Política e religião sem manipulação - Por Cleber Oliveira


Em crescimento no Brasil, os evangélicos são, como nunca antes neste País, alvos cobiçados na política. 

Não tanto pelo engajamento, que é pouco, ainda, se comparado ao fundamentalismo islâmico, a direita cristã nos Estados Unidos e ao protestantismo e catolicismo na Irlanda, mas pela massa de votos que representam. 

Ao contrário da Igreja Católica, os evangélicos têm mantido uma relação salutar entre atuação política e atividade eclesiástica, sem priorizar a primeira em detrimento da segunda.

Esse equilíbrio é fundamental para a saúde das congregações, pois toda religião tem princípios políticos sem os quais não se sustentam como instituição religiosa. Paul Freston, em brilhante ensaio sobre o tema, alerta para o preconceito nesse caso.

“Podemos não concordar com as políticas deste ou daquele candidato e até achar que sua conversão foi oportunista, mas não devemos combatê-lo de tal forma a deslegitimar a razão da nossa própria participação política. A política não deve ser meio de fortalecer uma religião em detrimento de outras, mas dizer que a religião em si nada tem a ver com a conduta da política é lógica e historicamente falso. Devemos, sim, protestar quando se diz que todos os evangélicos estão com tal candidato, mas não devemos atacar os outros por ‘abusar’ da religião na política. Deixemos que cada um se utilize da religião como quiser…” – ‘Religião e Política sim, Igreja e Estado, não’ – Editora Ultimato/Viçosa-MG – Julho de 2006 (1ª edição).

O problema está justamente nessa confusão entre igreja e Estado, como tem propagado alguns candidatos à Prefeitura de Manaus que buscam desesperadamente o apoio dos pastores com a promessa de transformar a Prefeitura numa igreja. 

Ou seja, de fazer da religião o governo e vice-versa.
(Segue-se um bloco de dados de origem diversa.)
Lemma fields_from_ssz_bytes_Ok {T} (fs : Fields T) wf bs v :
  FieldsOk fs wf -> nfields fs <> 0%nat ->
  fields_from_ssz_bytes fs bs = Ok v <->
  flen fs <= zlen bs /\ flen fs < U64 /\
  next_offset (zlen bs) (slots_of bs 0 fs) = flen fs /\
  offsets_ok (zlen bs) (flen fs) (slots_of bs 0 fs) /\
  decode_slots bs fs (resolve (zlen bs) (slots_of bs 0 fs)) = Ok v.
Proof.
  intros Hfs Hn. rewrite (fields_from_ssz_bytes_eq _ _ _ Hfs Hn).
  pose proof (flen_pos _ _ Hfs Hn) as Hpos. split.
  - intros (d & Hr & (d' & Hm & Hd)%bind_Ok_inv)%bind_Ok_inv.
    apply (register_fields_Ok _ _ _ _ Hfs) in Hr as [Hb ->]; [|done].
    apply maybe_resolve_offsets_Ok in Hm as (? & ? & ->); [|done].
    cbn in *. split_and!; done || lia.
  - intros (? & ? & ? & ? & Hd).
    destruct (register_fields_Ok fs wf (decoder_new bs) (mkDecoder bs (flen fs) (slots_of bs 0 fs) 0 0) Hfs)
      as [_ Hr]; [done|]. rewrite Hr by (split; [right; cbn; lia|done]).
    cbn [mbind result_bind].
    set (d := mkDecoder _ _ _ _ _).
    destruct (maybe_resolve_offsets_Ok d (mkDecoder bs (flen fs)
      (resolve (zlen bs) (slots_of bs 0 fs)) 0 (flen fs))) as [_ Hm]; [done|].
    rewrite Hm by (split_and!; done). done.
Qed.

(** ** The layout the encoder writes *)

(** Fixed region with the running offset as an unbounded integer. *)
Fixpoint fixedpart {T} (fs : Fields T) : T -> Z -> bytes :=
  match fs with
  | FNil => fun _ _ => []
  | FCons c fs => fun '(a, v) off =>
      if IS_FIXED_SIZE c then as_ssz_bytes c a ++ fixedpart fs v off
      else to_le_bytes 4 off ++ fixedpart fs v (off + zlen (as_ssz_bytes c a))
  end.

Fixpoint varpart {T} (fs : Fields T) : T -> bytes :=
  match fs with
  | FNil => fun _ => []
  | FCons c fs => fun '(a, v) =>
      (if IS_FIXED_SIZE c then [] else as_ssz_bytes c a) ++ varpart fs v
  end.

(** The offsets written into the fixed region. *)
Fixpoint written {T} (fs : Fields T) : T -> Z -> list Z :=
  match fs with
  | FNil => fun _ _ => []
  | FCons c fs => fun '(a, v) off =>
      if IS_FIXED_SIZE c then written fs v off
      else off :: written fs v (off + zlen (as_ssz_bytes c a))
  end.

(** The slots that registration reads back from an encoding. *)
Fixpoint enc_slots {T} (fs : Fields T) : T -> Z -> Z -> list FieldSlot :=
  match fs with
  | FNil => fun _ _ _ => []
  | FCons c fs => fun '(a, v) cur off =>
      if IS_FIXED_SIZE c
      then Fixed cur (ssz_fixed_len c) :: enc_slots fs v (cur + ssz_fixed_len c) off
      else Variable_ off 0
             :: enc_slots fs v (cur + ssz_fixed_len c) (off + zlen (as_ssz_bytes c a))
  end.

Lemma var_pass_app {T} (fs : Fields T) wf v buf :
  FieldsOk fs wf -> var_pass fs v buf = buf ++ varpart fs v.
Proof.
  intros Hfs. revert v buf; induction Hfs as [|A B c wfa fs wfb Hc Hfs IH];
    [intros; by rewrite app_nil_r|intros [a v] buf]; cbn.
  rewrite IH. destruct (IS_FIXED_SIZE c); [done|]. by rewrite append_app, <-app_assoc.
Qed.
Isto sim, é oportunismo, pois a benção dos líderes evangélicos não representa garantia de votos dos fiéis e, no Estado laico, é proibido priorizar religiões.

Conforme Paul Freston, a preferência absoluta por um único candidato deve ser contestada, não porque isso significa uma centralização de poder religioso, mas porque interfere no livre arbítrio. 

A Igreja tem o direito de expressar sua preferência política, mas não de obrigar seus congregados a segui-la. 

Uma pessoa pode ser inspirada por sua fé religiosa a ingressar na política e defender certas propostas”, diz Freston. O mesmo vale para o voto.

Essa briga ferrenha pelos votos dos evangélicos, que atraiu até os ateus, tem origem no ‘olho grande’. Para se contrapor às procissões católicas, os evangélicos criaram a Marcha para Jesus como forma de legitimação institucional. As multidões que a marcha arrasta pelas ruas das capitais despertou interesses eleitorais. 

Os políticos viram nessa manifestação de fé um mar de votos. Rivalizando com a Marcha para Jesus em número de participantes, a Parada Gay atrai tantos eleitores quanto o ato religioso. 

Contraditoriamente, nenhum dos que disputam o apoio evangélico buscou apoio público dos homossexuais. Ou não precisam dos votos da comunidade GLBT ou a execram e a discriminam. Desta forma, beneficiam uma classe de cidadãos em detrimento de outra.

Esse modelo de atuação política institucional da igreja, enfatiza Freston, enfraquece a própria igreja. 

“A Igreja, como instituição, não deve se envolver na política dessa forma, pois, quando o faz, ela e os seus líderes se tornam vulneráveis a todas as contingências do mundo político. Assim, sua fala sobre a Bíblia, a fé e a salvação se contagia dessa mesma contingência. Se eu não posso acreditar naquilo que determinado pastor ou determinada igreja falam quando se trata de política, por que vou acreditar quando falam de outros assuntos? Logo, quem sai perdendo com esse modelo é a própria Igreja”.

Mais do que manifestar apoio político, as igrejas evangélicas estão num dilema: usar a política para defender direitos comuns a todos ou se deixar ser manipulada. Para a reflexão, vale o raciocínio de Paul Freston: 

“A fé cristã é, ao mesmo tempo, utópica e bastante realista. A solução para os problemas políticos é sempre política. A solução para a má política é a boa política, e para a má espiritualidade é a boa espiritualidade. Não precisamos fugir para outro campo, porque o Deus bíblico está em todas as áreas da vida humana”.